### [REQUIREMENT]
Between the line containing "(* ===== verification/ApiClient.v ===== *)" and the line containing "text of [Math.random().toString(36)]" lies a run of lines; give that run again exactly, with both of those lines, and nothing else from the entries below.

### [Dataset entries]

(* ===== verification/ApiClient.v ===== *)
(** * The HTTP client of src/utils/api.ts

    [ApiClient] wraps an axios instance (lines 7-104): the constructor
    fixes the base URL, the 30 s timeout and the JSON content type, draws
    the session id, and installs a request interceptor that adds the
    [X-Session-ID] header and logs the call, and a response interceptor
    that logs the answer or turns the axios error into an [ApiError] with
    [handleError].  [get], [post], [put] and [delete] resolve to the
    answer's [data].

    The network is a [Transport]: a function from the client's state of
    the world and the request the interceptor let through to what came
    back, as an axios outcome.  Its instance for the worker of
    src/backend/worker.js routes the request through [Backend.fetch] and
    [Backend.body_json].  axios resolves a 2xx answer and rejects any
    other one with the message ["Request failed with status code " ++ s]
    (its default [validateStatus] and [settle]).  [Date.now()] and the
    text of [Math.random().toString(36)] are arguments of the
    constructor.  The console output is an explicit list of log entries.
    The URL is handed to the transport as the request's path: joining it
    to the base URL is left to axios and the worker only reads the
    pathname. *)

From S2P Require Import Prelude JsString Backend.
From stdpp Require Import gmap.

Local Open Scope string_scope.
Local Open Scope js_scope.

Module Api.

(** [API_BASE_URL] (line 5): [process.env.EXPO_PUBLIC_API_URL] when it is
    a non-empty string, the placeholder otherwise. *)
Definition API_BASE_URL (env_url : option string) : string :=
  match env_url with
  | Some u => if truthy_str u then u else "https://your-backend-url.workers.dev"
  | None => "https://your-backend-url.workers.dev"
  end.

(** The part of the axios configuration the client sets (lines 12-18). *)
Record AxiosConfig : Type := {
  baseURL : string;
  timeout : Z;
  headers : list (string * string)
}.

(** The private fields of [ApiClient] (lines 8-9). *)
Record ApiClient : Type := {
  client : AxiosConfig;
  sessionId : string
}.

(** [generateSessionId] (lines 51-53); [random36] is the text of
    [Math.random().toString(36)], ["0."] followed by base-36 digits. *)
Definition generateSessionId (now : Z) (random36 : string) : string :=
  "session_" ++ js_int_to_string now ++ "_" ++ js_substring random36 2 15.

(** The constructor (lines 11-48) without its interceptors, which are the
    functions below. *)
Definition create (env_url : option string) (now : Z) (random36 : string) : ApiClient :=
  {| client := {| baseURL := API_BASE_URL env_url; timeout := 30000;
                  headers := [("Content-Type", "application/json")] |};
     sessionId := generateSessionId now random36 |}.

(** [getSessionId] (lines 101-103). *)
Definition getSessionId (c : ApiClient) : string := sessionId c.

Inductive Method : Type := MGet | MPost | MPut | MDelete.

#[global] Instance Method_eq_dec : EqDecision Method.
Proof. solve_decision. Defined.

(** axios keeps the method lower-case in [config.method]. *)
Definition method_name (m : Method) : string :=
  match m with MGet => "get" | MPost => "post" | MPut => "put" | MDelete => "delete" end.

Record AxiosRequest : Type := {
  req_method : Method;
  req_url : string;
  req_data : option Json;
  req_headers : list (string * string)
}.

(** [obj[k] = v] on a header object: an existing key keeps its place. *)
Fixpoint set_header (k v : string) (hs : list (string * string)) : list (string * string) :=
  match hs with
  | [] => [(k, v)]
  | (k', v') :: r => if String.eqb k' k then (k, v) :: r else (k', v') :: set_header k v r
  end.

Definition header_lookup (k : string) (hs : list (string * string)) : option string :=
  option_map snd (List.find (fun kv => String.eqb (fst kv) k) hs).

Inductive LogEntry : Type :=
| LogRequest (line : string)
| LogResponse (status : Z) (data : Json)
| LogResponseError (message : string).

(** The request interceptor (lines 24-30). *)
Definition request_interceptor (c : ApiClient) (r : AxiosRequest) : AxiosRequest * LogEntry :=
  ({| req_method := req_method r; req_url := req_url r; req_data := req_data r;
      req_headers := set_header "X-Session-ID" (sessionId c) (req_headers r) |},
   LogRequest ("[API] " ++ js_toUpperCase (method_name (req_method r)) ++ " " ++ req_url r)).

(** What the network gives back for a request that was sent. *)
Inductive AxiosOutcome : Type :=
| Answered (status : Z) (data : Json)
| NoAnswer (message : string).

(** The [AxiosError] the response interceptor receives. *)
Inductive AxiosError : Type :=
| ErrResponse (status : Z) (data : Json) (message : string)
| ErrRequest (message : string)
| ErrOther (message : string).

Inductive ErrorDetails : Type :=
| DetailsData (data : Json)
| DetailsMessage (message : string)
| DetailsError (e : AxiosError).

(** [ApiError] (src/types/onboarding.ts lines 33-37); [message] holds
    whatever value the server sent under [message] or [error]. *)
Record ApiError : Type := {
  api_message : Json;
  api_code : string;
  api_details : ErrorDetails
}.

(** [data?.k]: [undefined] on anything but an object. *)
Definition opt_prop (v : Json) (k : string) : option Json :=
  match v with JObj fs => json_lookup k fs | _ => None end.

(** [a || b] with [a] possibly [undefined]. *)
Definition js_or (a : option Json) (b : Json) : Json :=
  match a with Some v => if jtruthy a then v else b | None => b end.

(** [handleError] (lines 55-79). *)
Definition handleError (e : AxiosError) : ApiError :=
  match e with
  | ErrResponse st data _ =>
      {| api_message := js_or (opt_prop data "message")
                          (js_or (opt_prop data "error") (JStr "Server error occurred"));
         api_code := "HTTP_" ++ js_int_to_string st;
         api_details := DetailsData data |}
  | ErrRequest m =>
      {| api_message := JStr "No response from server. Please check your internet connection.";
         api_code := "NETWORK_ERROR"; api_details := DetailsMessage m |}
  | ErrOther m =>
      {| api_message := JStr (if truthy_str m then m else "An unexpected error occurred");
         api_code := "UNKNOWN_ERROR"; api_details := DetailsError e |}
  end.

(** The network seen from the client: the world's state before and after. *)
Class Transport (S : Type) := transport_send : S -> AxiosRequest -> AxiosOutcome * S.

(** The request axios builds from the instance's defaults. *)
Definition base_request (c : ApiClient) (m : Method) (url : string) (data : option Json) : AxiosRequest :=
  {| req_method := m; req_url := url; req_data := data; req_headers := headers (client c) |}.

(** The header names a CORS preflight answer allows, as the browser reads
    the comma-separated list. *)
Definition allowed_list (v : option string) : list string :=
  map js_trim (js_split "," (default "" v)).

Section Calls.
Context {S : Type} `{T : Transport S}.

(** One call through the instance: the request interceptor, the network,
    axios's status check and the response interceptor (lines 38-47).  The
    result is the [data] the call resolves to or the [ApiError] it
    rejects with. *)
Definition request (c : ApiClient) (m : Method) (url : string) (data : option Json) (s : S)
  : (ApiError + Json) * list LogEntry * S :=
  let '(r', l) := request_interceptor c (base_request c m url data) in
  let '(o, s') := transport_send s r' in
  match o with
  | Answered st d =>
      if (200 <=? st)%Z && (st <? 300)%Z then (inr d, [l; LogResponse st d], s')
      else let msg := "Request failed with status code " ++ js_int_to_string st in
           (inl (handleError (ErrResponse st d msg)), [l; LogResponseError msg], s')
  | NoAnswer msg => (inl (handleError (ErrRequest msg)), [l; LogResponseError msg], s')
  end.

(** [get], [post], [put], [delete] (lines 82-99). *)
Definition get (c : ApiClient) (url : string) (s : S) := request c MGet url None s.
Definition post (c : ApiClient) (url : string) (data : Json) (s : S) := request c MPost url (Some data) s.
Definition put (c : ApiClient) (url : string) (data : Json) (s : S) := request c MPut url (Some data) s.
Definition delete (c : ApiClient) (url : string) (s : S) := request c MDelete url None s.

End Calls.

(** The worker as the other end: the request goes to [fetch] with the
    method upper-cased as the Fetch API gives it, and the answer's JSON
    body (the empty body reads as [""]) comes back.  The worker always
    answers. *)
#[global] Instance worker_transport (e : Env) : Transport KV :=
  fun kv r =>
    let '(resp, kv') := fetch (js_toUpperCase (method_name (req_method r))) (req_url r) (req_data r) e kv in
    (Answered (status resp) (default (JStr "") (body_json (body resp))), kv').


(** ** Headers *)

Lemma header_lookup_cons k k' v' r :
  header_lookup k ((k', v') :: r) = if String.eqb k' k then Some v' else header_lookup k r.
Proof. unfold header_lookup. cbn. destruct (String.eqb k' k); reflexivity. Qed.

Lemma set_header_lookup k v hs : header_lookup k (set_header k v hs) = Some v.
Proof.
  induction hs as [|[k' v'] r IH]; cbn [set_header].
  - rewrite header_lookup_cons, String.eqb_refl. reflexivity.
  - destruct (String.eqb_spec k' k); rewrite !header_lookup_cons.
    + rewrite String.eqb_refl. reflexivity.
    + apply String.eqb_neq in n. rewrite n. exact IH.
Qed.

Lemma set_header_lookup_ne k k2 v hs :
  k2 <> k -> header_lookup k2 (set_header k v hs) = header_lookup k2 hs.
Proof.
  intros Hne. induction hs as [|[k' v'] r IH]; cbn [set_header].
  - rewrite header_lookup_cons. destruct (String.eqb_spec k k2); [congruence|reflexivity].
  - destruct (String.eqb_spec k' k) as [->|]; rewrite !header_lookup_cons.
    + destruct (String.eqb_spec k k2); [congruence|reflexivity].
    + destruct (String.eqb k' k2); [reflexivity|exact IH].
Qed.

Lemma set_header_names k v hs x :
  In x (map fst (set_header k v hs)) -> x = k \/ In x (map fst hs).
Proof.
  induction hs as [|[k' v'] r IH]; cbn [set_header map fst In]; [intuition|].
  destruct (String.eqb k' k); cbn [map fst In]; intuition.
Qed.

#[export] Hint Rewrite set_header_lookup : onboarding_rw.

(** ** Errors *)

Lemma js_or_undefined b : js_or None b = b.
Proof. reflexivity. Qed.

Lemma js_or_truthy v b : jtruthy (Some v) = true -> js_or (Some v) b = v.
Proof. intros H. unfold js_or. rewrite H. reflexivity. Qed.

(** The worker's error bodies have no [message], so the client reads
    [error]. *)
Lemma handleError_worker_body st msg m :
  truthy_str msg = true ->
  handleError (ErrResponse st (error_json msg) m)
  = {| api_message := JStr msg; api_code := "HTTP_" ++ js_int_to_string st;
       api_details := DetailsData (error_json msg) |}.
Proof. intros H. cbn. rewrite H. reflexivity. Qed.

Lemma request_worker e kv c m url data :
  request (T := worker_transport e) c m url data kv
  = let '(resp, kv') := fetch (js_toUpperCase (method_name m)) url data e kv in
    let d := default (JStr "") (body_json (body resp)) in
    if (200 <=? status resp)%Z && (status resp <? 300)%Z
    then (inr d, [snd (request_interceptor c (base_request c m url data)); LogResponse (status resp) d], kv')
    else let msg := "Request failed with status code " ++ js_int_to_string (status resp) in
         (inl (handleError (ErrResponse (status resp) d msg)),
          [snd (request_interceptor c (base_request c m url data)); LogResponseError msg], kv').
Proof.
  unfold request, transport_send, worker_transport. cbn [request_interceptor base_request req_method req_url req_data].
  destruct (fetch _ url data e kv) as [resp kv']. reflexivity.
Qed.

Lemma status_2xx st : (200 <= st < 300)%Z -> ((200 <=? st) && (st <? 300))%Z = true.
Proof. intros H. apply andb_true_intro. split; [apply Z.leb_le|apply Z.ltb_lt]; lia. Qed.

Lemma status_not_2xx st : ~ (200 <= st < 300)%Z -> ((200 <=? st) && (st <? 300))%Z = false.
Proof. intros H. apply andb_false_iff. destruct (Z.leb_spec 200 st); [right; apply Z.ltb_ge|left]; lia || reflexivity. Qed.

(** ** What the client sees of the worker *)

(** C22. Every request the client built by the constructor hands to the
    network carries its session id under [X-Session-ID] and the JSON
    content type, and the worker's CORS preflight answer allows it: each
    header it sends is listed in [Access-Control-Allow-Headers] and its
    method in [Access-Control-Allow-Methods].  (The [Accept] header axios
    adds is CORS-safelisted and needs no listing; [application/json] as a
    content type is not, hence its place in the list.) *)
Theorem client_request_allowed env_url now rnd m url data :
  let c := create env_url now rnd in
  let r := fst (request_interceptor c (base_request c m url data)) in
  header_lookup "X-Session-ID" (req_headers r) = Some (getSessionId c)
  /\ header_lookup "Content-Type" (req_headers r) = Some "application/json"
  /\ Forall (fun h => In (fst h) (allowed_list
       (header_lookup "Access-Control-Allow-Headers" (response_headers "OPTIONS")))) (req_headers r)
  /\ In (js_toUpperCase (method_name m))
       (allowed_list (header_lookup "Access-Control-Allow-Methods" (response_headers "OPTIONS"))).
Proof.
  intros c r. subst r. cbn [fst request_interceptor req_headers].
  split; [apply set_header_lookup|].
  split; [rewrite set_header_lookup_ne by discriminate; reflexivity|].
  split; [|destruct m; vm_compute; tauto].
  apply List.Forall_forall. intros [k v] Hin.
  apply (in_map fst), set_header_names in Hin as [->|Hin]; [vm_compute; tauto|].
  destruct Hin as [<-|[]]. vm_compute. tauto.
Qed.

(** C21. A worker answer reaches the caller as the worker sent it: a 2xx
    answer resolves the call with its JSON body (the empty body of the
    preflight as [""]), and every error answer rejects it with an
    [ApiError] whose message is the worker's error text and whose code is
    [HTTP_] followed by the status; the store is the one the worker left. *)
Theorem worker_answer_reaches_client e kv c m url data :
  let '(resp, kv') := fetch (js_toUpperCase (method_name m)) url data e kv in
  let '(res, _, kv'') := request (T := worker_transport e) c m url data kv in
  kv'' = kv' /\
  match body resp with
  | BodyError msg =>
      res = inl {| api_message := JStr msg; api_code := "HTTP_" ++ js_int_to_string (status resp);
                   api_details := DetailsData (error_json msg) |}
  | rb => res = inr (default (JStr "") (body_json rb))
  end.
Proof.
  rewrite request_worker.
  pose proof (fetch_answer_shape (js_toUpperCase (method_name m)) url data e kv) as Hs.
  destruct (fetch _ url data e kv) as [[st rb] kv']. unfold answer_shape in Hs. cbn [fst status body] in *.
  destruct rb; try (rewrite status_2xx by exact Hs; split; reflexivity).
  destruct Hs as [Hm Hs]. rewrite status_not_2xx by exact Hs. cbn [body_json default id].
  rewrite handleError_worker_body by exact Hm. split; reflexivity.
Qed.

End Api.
...
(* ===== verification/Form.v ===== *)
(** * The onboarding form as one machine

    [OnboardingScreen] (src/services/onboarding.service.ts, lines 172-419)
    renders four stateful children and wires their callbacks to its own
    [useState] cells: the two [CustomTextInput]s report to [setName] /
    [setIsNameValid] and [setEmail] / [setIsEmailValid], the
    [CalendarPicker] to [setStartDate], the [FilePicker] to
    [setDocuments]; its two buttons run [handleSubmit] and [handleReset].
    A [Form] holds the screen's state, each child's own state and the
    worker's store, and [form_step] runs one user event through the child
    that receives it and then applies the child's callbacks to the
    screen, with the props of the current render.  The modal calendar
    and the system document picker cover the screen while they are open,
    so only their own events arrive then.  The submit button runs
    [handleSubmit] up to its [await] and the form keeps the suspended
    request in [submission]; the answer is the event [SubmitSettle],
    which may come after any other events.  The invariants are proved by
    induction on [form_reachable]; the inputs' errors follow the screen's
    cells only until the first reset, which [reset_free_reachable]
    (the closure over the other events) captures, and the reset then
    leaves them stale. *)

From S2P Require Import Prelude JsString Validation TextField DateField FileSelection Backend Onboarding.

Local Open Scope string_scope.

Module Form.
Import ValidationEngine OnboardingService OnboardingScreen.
...
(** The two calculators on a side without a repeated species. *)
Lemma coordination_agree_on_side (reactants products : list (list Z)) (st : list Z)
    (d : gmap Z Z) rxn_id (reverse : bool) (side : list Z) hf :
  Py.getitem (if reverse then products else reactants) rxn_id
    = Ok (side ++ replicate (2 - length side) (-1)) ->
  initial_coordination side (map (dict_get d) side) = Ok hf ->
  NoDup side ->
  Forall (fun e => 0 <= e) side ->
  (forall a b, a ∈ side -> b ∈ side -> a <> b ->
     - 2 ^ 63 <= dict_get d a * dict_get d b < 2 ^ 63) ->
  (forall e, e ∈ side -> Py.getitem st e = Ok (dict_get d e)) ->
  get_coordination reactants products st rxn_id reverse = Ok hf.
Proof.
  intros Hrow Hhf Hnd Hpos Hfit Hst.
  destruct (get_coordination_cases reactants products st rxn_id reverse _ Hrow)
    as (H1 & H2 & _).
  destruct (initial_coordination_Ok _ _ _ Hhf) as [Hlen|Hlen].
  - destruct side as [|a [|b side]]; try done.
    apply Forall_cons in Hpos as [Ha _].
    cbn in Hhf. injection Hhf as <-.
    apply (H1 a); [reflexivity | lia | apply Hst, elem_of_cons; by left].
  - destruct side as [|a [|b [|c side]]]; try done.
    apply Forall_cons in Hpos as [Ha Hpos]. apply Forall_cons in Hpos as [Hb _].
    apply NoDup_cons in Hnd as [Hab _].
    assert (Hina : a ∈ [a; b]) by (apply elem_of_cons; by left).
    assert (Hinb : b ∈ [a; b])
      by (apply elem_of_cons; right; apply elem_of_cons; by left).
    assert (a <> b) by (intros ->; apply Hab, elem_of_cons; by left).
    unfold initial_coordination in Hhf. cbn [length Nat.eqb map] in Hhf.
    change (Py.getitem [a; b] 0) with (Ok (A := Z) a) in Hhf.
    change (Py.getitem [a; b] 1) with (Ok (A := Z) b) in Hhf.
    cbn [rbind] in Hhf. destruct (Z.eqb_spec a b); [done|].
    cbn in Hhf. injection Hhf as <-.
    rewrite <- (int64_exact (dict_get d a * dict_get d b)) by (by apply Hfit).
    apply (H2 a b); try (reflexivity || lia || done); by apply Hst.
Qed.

### [YOUR SOLUTION]
(* ===== verification/ApiClient.v ===== *)
(** * The HTTP client of src/utils/api.ts

    [ApiClient] wraps an axios instance (lines 7-104): the constructor
    fixes the base URL, the 30 s timeout and the JSON content type, draws
    the session id, and installs a request interceptor that adds the
    [X-Session-ID] header and logs the call, and a response interceptor
    that logs the answer or turns the axios error into an [ApiError] with
    [handleError].  [get], [post], [put] and [delete] resolve to the
    answer's [data].

    The network is a [Transport]: a function from the client's state of
    the world and the request the interceptor let through to what came
    back, as an axios outcome.  Its instance for the worker of
    src/backend/worker.js routes the request through [Backend.fetch] and
    [Backend.body_json].  axios resolves a 2xx answer and rejects any
    other one with the message ["Request failed with status code " ++ s]
    (its default [validateStatus] and [settle]).  [Date.now()] and the
    text of [Math.random().toString(36)] are arguments of the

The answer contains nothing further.